— Try it —
For each record that follows, write out an identical copy.

— Stored data —
(** The warnings of a pass: each one sounds only if its flag is not yet
    set, and sets it. *)
Lemma afterGame_pending sig n :
  sig = WarningOneMinute \/ sig = WarningThirtySeconds ->
  keeps (W := W) (fun _ s l => (pending sig s l <= n)%nat) afterGame.
Proof.
  intros Hsig.
  assert (H1 : keeps (W := W) (fun _ s l => (pending sig s l <= n)%nat)
                     oneMinuteWarning).
  { intros m H. unfold oneMinuteWarning, bind, getG, getS, when, play,
      emit, modifyS; simpl.
    destruct (currentPlayerTime (globals m) <=? 60000); simpl;
      [ | exact H ].
    destruct (hasOneMinuteWarning (statics m)) eqn:E; simpl;
      [ exact H | ].
    unfold pending, warned in *. rewrite beeps_snoc.
    destruct Hsig as [-> | ->]; simpl in *; rewrite ?E in H; lia. }
  assert (H2 : keeps (W := W) (fun _ s l => (pending sig s l <= n)%nat)
                     thirtySecondWarning).
  { intros m H. unfold thirtySecondWarning, bind, getG, getS, when, play,
      emit, modifyS; simpl.
    destruct (currentPlayerTime (globals m) <=? 30000); simpl;
      [ | exact H ].
    destruct (hasThirtySecondWarning (statics m)) eqn:E; simpl;
      [ exact H | ].
    unfold pending, warned in *. rewrite beeps_snoc.
    destruct Hsig as [-> | ->]; simpl in *; rewrite ?E in H; lia. }
  unfold afterGame, warnings.
  apply keeps_bind; [ | intros _; destruct Hsig as [-> | ->];
                        keeps_go beeps_side ].
  apply keeps_bind; [ apply keeps_getG | intros g ].
  apply keeps_when.
  apply keeps_bind; [ apply keeps_millis | intros t ].
  apply keeps_bind; [ exact H1 | intros _ ].
  apply keeps_bind; [ exact H2 | intros _ ].
  destruct Hsig as [-> | ->]; unfold finalSeconds; keeps_go beeps_side;
    apply finalSecondsLoop_keeps; beeps_side.
Qed.
(** * RAG system frontend: a shallow embedding of the client code

    The TypeScript sources embedded here are the evaluation console
    (EvaluationPage.tsx, MetricsCard.tsx, LatencyChart.tsx), the chat box
    (ChatInterface.tsx) and the HTTP service layer (services/api.ts,
    services/evaluationApi.ts).  The retrieval core (RRF fusion, recall@k)
    lives behind the REST boundary and is modelled from its specification.

    Conventions.
    - A JavaScript string is its sequence of UTF-16 code units.
    - A JSON number is an exact rational; arithmetic whose result may leave the
      finite numbers (division by zero) returns a [jsnum].
    - A promise that may reject is a [completion]: [Normal v] or [Throw e]. *)

From Stdlib Require Import QArith Qround DecimalPos.
From stdpp Require Import base list sorting gmap strings.

Local Close Scope Q_scope.
Local Open Scope nat_scope.

(** ** JavaScript strings *)

Module JsString.

Abbreviation jsstring := (list N).

(** The code units of an ASCII literal of the source. *)
Definition js (s : string) : jsstring :=
  (λ a, Ascii.N_of_ascii a) <$> String.list_ascii_of_string s.
Arguments js : simpl never.

(** ECMAScript WhiteSpace and LineTerminator code points, the characters
    [String.prototype.trim] strips.  All of them are in the basic plane, so
    each is one code unit. *)
Definition is_white_space (c : N) : bool :=
  ((c =? 0x0009) || (c =? 0x000A) || (c =? 0x000B) || (c =? 0x000C)
   || (c =? 0x000D) || (c =? 0x0020) || (c =? 0x00A0) || (c =? 0x1680)
   || ((0x2000 <=? c) && (c <=? 0x200A))
   || (c =? 0x2028) || (c =? 0x2029) || (c =? 0x202F) || (c =? 0x205F)
   || (c =? 0x3000) || (c =? 0xFEFF))%N.

Fixpoint trimStart (s : jsstring) : jsstring :=
  match s with
  | [] => []
  | c :: s' => if is_white_space c then trimStart s' else s
  end.

Definition trimEnd (s : jsstring) : jsstring :=
  reverse (trimStart (reverse s)).

Definition trim (s : jsstring) : jsstring := trimEnd (trimStart s).

(** A string that is empty or starts with a character [trim] keeps. *)
Definition head_not_space (s : jsstring) : Prop :=
  match s with
  | [] => True
  | c :: _ => is_white_space c = false
  end.

(** ToBoolean on a string: the empty string is the only falsy one. *)
Definition truthy (s : jsstring) : bool :=
  match s with [] => false | _ => true end.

— Response to the task —
(** The warnings of a pass: each one sounds only if its flag is not yet
    set, and sets it. *)
Lemma afterGame_pending sig n :
  sig = WarningOneMinute \/ sig = WarningThirtySeconds ->
  keeps (W := W) (fun _ s l => (pending sig s l <= n)%nat) afterGame.
Proof.
  intros Hsig.
  assert (H1 : keeps (W := W) (fun _ s l => (pending sig s l <= n)%nat)
                     oneMinuteWarning).
  { intros m H. unfold oneMinuteWarning, bind, getG, getS, when, play,
      emit, modifyS; simpl.
    destruct (currentPlayerTime (globals m) <=? 60000); simpl;
      [ | exact H ].
    destruct (hasOneMinuteWarning (statics m)) eqn:E; simpl;
      [ exact H | ].
    unfold pending, warned in *. rewrite beeps_snoc.
    destruct Hsig as [-> | ->]; simpl in *; rewrite ?E in H; lia. }
  assert (H2 : keeps (W := W) (fun _ s l => (pending sig s l <= n)%nat)
                     thirtySecondWarning).
  { intros m H. unfold thirtySecondWarning, bind, getG, getS, when, play,
      emit, modifyS; simpl.
    destruct (currentPlayerTime (globals m) <=? 30000); simpl;
      [ | exact H ].
    destruct (hasThirtySecondWarning (statics m)) eqn:E; simpl;
      [ exact H | ].
    unfold pending, warned in *. rewrite beeps_snoc.
    destruct Hsig as [-> | ->]; simpl in *; rewrite ?E in H; lia. }
  unfold afterGame, warnings.
  apply keeps_bind; [ | intros _; destruct Hsig as [-> | ->];
                        keeps_go beeps_side ].
  apply keeps_bind; [ apply keeps_getG | intros g ].
  apply keeps_when.
  apply keeps_bind; [ apply keeps_millis | intros t ].
  apply keeps_bind; [ exact H1 | intros _ ].
  apply keeps_bind; [ exact H2 | intros _ ].
  destruct Hsig as [-> | ->]; unfold finalSeconds; keeps_go beeps_side;
    apply finalSecondsLoop_keeps; beeps_side.
Qed.
(** * RAG system frontend: a shallow embedding of the client code

    The TypeScript sources embedded here are the evaluation console
    (EvaluationPage.tsx, MetricsCard.tsx, LatencyChart.tsx), the chat box
    (ChatInterface.tsx) and the HTTP service layer (services/api.ts,
    services/evaluationApi.ts).  The retrieval core (RRF fusion, recall@k)
    lives behind the REST boundary and is modelled from its specification.

    Conventions.
    - A JavaScript string is its sequence of UTF-16 code units.
    - A JSON number is an exact rational; arithmetic whose result may leave the
      finite numbers (division by zero) returns a [jsnum].
    - A promise that may reject is a [completion]: [Normal v] or [Throw e]. *)

From Stdlib Require Import QArith Qround DecimalPos.
From stdpp Require Import base list sorting gmap strings.

Local Close Scope Q_scope.
Local Open Scope nat_scope.

(** ** JavaScript strings *)

Module JsString.

Abbreviation jsstring := (list N).

(** The code units of an ASCII literal of the source. *)
Definition js (s : string) : jsstring :=
  (λ a, Ascii.N_of_ascii a) <$> String.list_ascii_of_string s.
Arguments js : simpl never.

(** ECMAScript WhiteSpace and LineTerminator code points, the characters
    [String.prototype.trim] strips.  All of them are in the basic plane, so
    each is one code unit. *)
Definition is_white_space (c : N) : bool :=
  ((c =? 0x0009) || (c =? 0x000A) || (c =? 0x000B) || (c =? 0x000C)
   || (c =? 0x000D) || (c =? 0x0020) || (c =? 0x00A0) || (c =? 0x1680)
   || ((0x2000 <=? c) && (c <=? 0x200A))
   || (c =? 0x2028) || (c =? 0x2029) || (c =? 0x202F) || (c =? 0x205F)
   || (c =? 0x3000) || (c =? 0xFEFF))%N.

Fixpoint trimStart (s : jsstring) : jsstring :=
  match s with
  | [] => []
  | c :: s' => if is_white_space c then trimStart s' else s
  end.

Definition trimEnd (s : jsstring) : jsstring :=
  reverse (trimStart (reverse s)).

Definition trim (s : jsstring) : jsstring := trimEnd (trimStart s).

(** A string that is empty or starts with a character [trim] keeps. *)
Definition head_not_space (s : jsstring) : Prop :=
  match s with
  | [] => True
  | c :: _ => is_white_space c = false
  end.

(** ToBoolean on a string: the empty string is the only falsy one. *)
Definition truthy (s : jsstring) : bool :=
  match s with [] => false | _ => true end.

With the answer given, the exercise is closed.